Kami sampai di rumah lebih dahulu dari Mrs. Nansiyem. Beni Prakosa yang ditinggal sendiri di rumah nangis jemplang-jempling hingga memekakkan telinga orang satu blok. Mrs. Nansiyem datang dengan keringat dleweran. Kaget melihat kami duduk di lincakteras depan. Saya jadi tegang melihat Mrs. Nansiyem dengan wajah bertanya-tanya melihat suaminya yang sekarang juga berdiri mendapatkan dia. Wah, kalau mereka mulai dengan pertengkaran pagi mereka, cilaka saya ! Sebagai seorang bapak rakyat aku harus siap dengan kalimat-kalimat pembinaan yang penuh dengan mutiara-mutiara kebijaksanaan. Tetapi, lho ? Saya melihat Mr. Rigen mendekati isrinya seperti Deddy Miswar menjelang kedatangan Lydia Kandau dalam film “Kejarlah Daku Kau Kutangkap”. Dipegang tangan istrinya.
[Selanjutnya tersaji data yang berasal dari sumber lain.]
(* ===== verification/BboltClose.v ===== *)
(** [Close] of bbolt/bbolt.go, and what a closed store answers. *)
From S2P Require Import Prelude Errors Keys Go Store Lock Timeout Shelf Bbolt BboltSpec.
From S2P Require Import BboltFacts BboltTx BboltExamples.

(** A bbolt database that has been closed, or whose [Close] has begun, opens no
    transaction. *)
Class BoltCloseSpec `{BS : BoltSpec} := {
  db_closed : DB → Prop;
  closed_Begin d w : db_closed d →
    let '((t, e), d') := db_Begin w d in e = ErrDatabaseNotOpen ∧ db_closed d';
  closed_Close d : db_closed (db_Close d).2;
  NotOpen_not_nil : ErrDatabaseNotOpen ≠ ENil
}.

Section closing.
Context `{BC : BoltCloseSpec} {Logger W : Type} `{!Env W, !Scheduler W, !CallScheduler W}.
Context (cfg : Config Logger).
Implicit Types (s : St store W).
Abbreviation M := (M store W).

Definition is_closed s : Prop := db_closed (db (back s)).

Hypothesis no_interference : undisturbed W.
Hypothesis forward : clock_forward (W := W).

(** ** Refused calls *)

(** How a transaction on a closed store ends: with [ErrStoreIsClosed]; with the error of the
    lock, which was not obtained in time; or waiting for the lock. The data is left alone, the
    lock is given back, and the store is still closed. *)
Inductive refusal (writable : bool) (ctx : Context W) s : outcome error * St store W → Prop :=
  | refused_closed s' :
      restored s s' → is_closed s' → refusal writable ctx s (Return ErrStoreIsClosed, s')
  | refused_lock w s' :
      let e := Err (WithTimeout ctx (now (world s)) (LockAcquireTimeout cfg)) w in
      e ≠ ENil → restored s s' → is_closed s' →
      refusal writable ctx s
        (Return (Errorf (if writable then #"unable to obtain BBolt write lock"
                         else #"unable to obtain BBolt read lock") (DatabaseError e)), s')
  | refused_hangs s' :
      data s' = data s → is_closed s' → refusal writable ctx s (Blocked, s').

Lemma doTX_refused writable ctx s :
  sticky ctx → is_closed s →
  ∃ r, refusal writable ctx s r ∧ ∀ fn opts, doTX cfg ctx fn writable opts s = r.
Proof.
  intros Hst Hc. unfold doTX.
  set (lockCtx := WithTimeout ctx (now (world s)) (LockAcquireTimeout cfg)).
  pose proof (acquire_result no_interference writable lockCtx s
    (WithTimeout_sticky _ _ _ forward Hst)) as HR.
  destruct (acquire writable lockCtx s) as [o s1] eqn:E. unfold acquire in E.
  inversion HR as [m w Hh|w w' Hw|m w Hm]; subst.
  - pose proof (closed_Begin (db (back s)) writable Hc) as HB.
    pose proof (spec_Begin (db (back s)) writable) as HS.
    destruct (db_Begin writable (db (back s))) as [[t e] d'] eqn:EB. destruct HB as [-> Hc'], HS as [Hd _].
    set (s2 := mkSt (mkStore _ d' m) w).
    pose proof (bbolt_unlock_spec writable s2 (held_lock s) Hh) as Eu.
    exists (Return ErrStoreIsClosed, mkSt (mkStore _ d' (held_lock s)) w). split.
    + by apply refused_closed.
    + intros fn opts. rewrite (bind_Return get_world _ s (world s) s eq_refl).
      rewrite (bind_Return _ _ _ _ _ E). cbn [is_nil negb].
      rewrite (bind_Return _ _ _ (t, ErrDatabaseNotOpen) s2)
        by (unfold bolt, lib; cbn; by rewrite EB).
      rewrite (proj2 (is_nil_false _) NotOpen_not_nil).
      cbn [negb]. fold (unlock_of (W := W) writable). rewrite (bind_Return _ _ _ _ _ Eu).
      by rewrite bool_decide_true.
  - eexists. split; [apply (refused_lock _ _ _ w (mkSt (mkStore _ (db (back s)) (held_lock s)) w')); done|].
    intros fn opts.
    rewrite (bind_Return get_world _ s (world s) s eq_refl). rewrite (bind_Return _ _ _ _ _ E).
    by rewrite (proj2 (is_nil_false _) (DatabaseError_not_nil _)).
  - eexists (Blocked, mkSt (mkStore _ (db (back s)) m) w). split; [by apply refused_hangs|].
    intros fn opts.
    rewrite (bind_Return get_world _ s (world s) s eq_refl). fold lockCtx. unfold mbind, M_bind. by rewrite E.
Qed.

(** ** Closing *)

(** What a call of [Close] keeps, however it ends. *)
Definition close_keeps s s' : Prop := restored s s' ∧ (is_closed s → is_closed s').
#[global] Instance close_keeps_preorder : PreOrder close_keeps.
Proof.
  split; [done|]. intros s1 s2 s3 [[Hd Hl] Hc] [[Hd2 Hl2] Hc2].
  split; [split; congruence|auto].
Qed.

Lemma db_Close_run s :
  bolt (W := W) db_Close s = (Return (db_Close (db (back s))).1,
    mkSt (mkStore _ (db_Close (db (back s))).2 (lock (back s))) (world s)).
Proof. unfold bolt, lib. by destruct (db_Close (db (back s))). Qed.

Lemma db_Close_keeps : keeps close_keeps (bolt (W := W) db_Close).
Proof.
  intros s. rewrite db_Close_run. split; [split; [apply spec_Close|done]|].
  intros _. apply closed_Close.
Qed.

Lemma store_Close_keeps ctx : keeps close_keeps (store_Close (W := W) ctx).
Proof.
  apply keeps_bind; [apply _|apply keeps_CallWithTimeout|].
  - apply _.
  - apply db_Close_keeps.
  - by intros s.
  - by intros s.
  - intros e. by case_match; intros s.
Qed.

Lemma db_Close_call ctx s s' :
  CallWithTimeout ctx (bolt db_Close) (mret ()) s = (Return ENil, s') → is_closed s'.
Proof.
  intros E. apply (CallWithTimeout_post is_closed) in E as [Hc|[w Hw]].
  - done.
  - by destruct (DatabaseError_not_nil (Err ctx w)).
  - intros s1 e1 s2. rewrite db_Close_run. intros [= _ <-]. apply closed_Close.
  - by intros s1 o s2 Hc [= _ <-].
  - done.
Qed.

(** C33: on a closed store no operation calls the application: whatever function it is given, it
    ends the same way, with [ErrStoreIsClosed], or with the database error that the lock was
    not obtained in time, or waiting for the lock; the lock is given back, the data is untouched
    and the store stays closed. [Close] leaves the lock and the data as they are however it ends,
    and reopens nothing; when it returns nil the store is closed, and any other result is a
    database error. *)
Theorem bbolt_closed fuel ctx s (Hst : sticky ctx) :
  (is_closed s →
    (∃ r, refusal true ctx s r ∧
      (∀ fn opts, store_Write cfg fuel ctx fn opts s = r) ∧
      (∀ n fn, store_WriteShelf cfg fuel ctx n fn s = r)) ∧
    (∃ r, refusal false ctx s r ∧
      (∀ fn, store_Read cfg fuel ctx fn s = r) ∧
      (∀ n fn, store_ReadShelf cfg fuel ctx n fn s = r))) ∧
  (∀ o s', store_Close ctx s = (o, s') →
    close_keeps s s' ∧ (o = Return ENil → is_closed s') ∧
    (∀ e, o = Return e → e ≠ ENil → is_database_error e = true)).
Proof.
  split.
  - intros Hc. split;
      [destruct (doTX_refused true ctx s Hst Hc) as (r & Hr & E)
      |destruct (doTX_refused false ctx s Hst Hc) as (r & Hr & E)];
      exists r; split; try exact Hr; split; intros; apply E.
  - intros o s' E. pose proof (store_Close_keeps ctx s) as HK. rewrite E in HK.
    split; [exact HK|]. unfold store_Close, mbind, M_bind in E.
    destruct (CallWithTimeout ctx (bolt db_Close) (mret ()) s) as [[err| | |] s1] eqn:EC;
      [|by simplify_eq..].
    destruct (is_nil err) eqn:En; cbn in E; injection E as <- <-.
    + apply is_nil_true in En as ->. split; [|by intros ? [= <-]]. intros _.
      by eapply db_Close_call.
    + split; [intros [= HD]; by destruct (DatabaseError_not_nil err)|].
      intros ? [= <-] _. apply DatabaseError_database.
Qed.
End closing.

(** ** Instances: the store of BboltExamples.v, closed *)

Module CloseExamples.
Import BoltMem.
#[local] Existing Instances BboltExamples.still BboltExamples.uncontended BboltExamples.prompt.

Definition mem_closed (d : mem) : Prop := closed d = true.

#[export] Instance close_spec : BoltCloseSpec.
Proof.
  refine {| db_closed := mem_closed : DB → Prop |}.
  - intros d w Hc. cbn in *. by rewrite Hc.
  - done.
  - done.
Defined.

(** The store after a [Close] that returned nil. *)
Definition after_close : St store () := (store_Close Background start).2.

Lemma bbolt_closed_witness :
  (sticky (@Background ()) ∧ store_Close Background start = (Return ENil, after_close)) ∧
  is_closed after_close ∧
  ∃ r, refusal config true Background after_close r ∧
    (∀ fn opts, store_Write config 0 Background fn opts after_close = r) ∧
    (∀ n fn, store_WriteShelf config 0 Background n fn after_close = r).
Proof.
  assert (E : store_Close Background start = (Return ENil, after_close)) by reflexivity.
  pose proof (λ s, bbolt_closed config no_others bbolt_forward 0 Background s
    bbolt_background_sticky) as H.
  pose proof (proj1 (proj2 (proj2 (H start) _ _ E)) eq_refl) as Hc.
  split; [by split; [apply bbolt_background_sticky|]|]. split; [exact Hc|].
  exact (proj1 (proj1 (H after_close) Hc)).
Defined.

(** Runs: a closed store does not run a function that would panic, and may be
    closed again. *)
Example bbolt_close_runs :
  (store_Write config 0 Background (λ _, panic) [] after_close).1 = Return ErrStoreIsClosed ∧
  (store_ReadShelf config 0 Background #"s" (λ _, panic) after_close).1 =
    Return ErrStoreIsClosed ∧
  (store_Close Background after_close).1 = Return ENil.
Proof. repeat split. Qed.
End CloseExamples.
“Wah, jebule apik tenan senammu …. “
Mrs. Nansiyem tersipu-sipu, suaminya digaploki tangan dan bahunya.
“Ngenyek ya kamu. Ngenyek ya kamu.”
Mereka pun masuk diikuti Beni Prakosa. Damai pun turun di bumi pagi itu. Saya tidak tahu sampai kapan proyek senam pag itu akan berlangsung.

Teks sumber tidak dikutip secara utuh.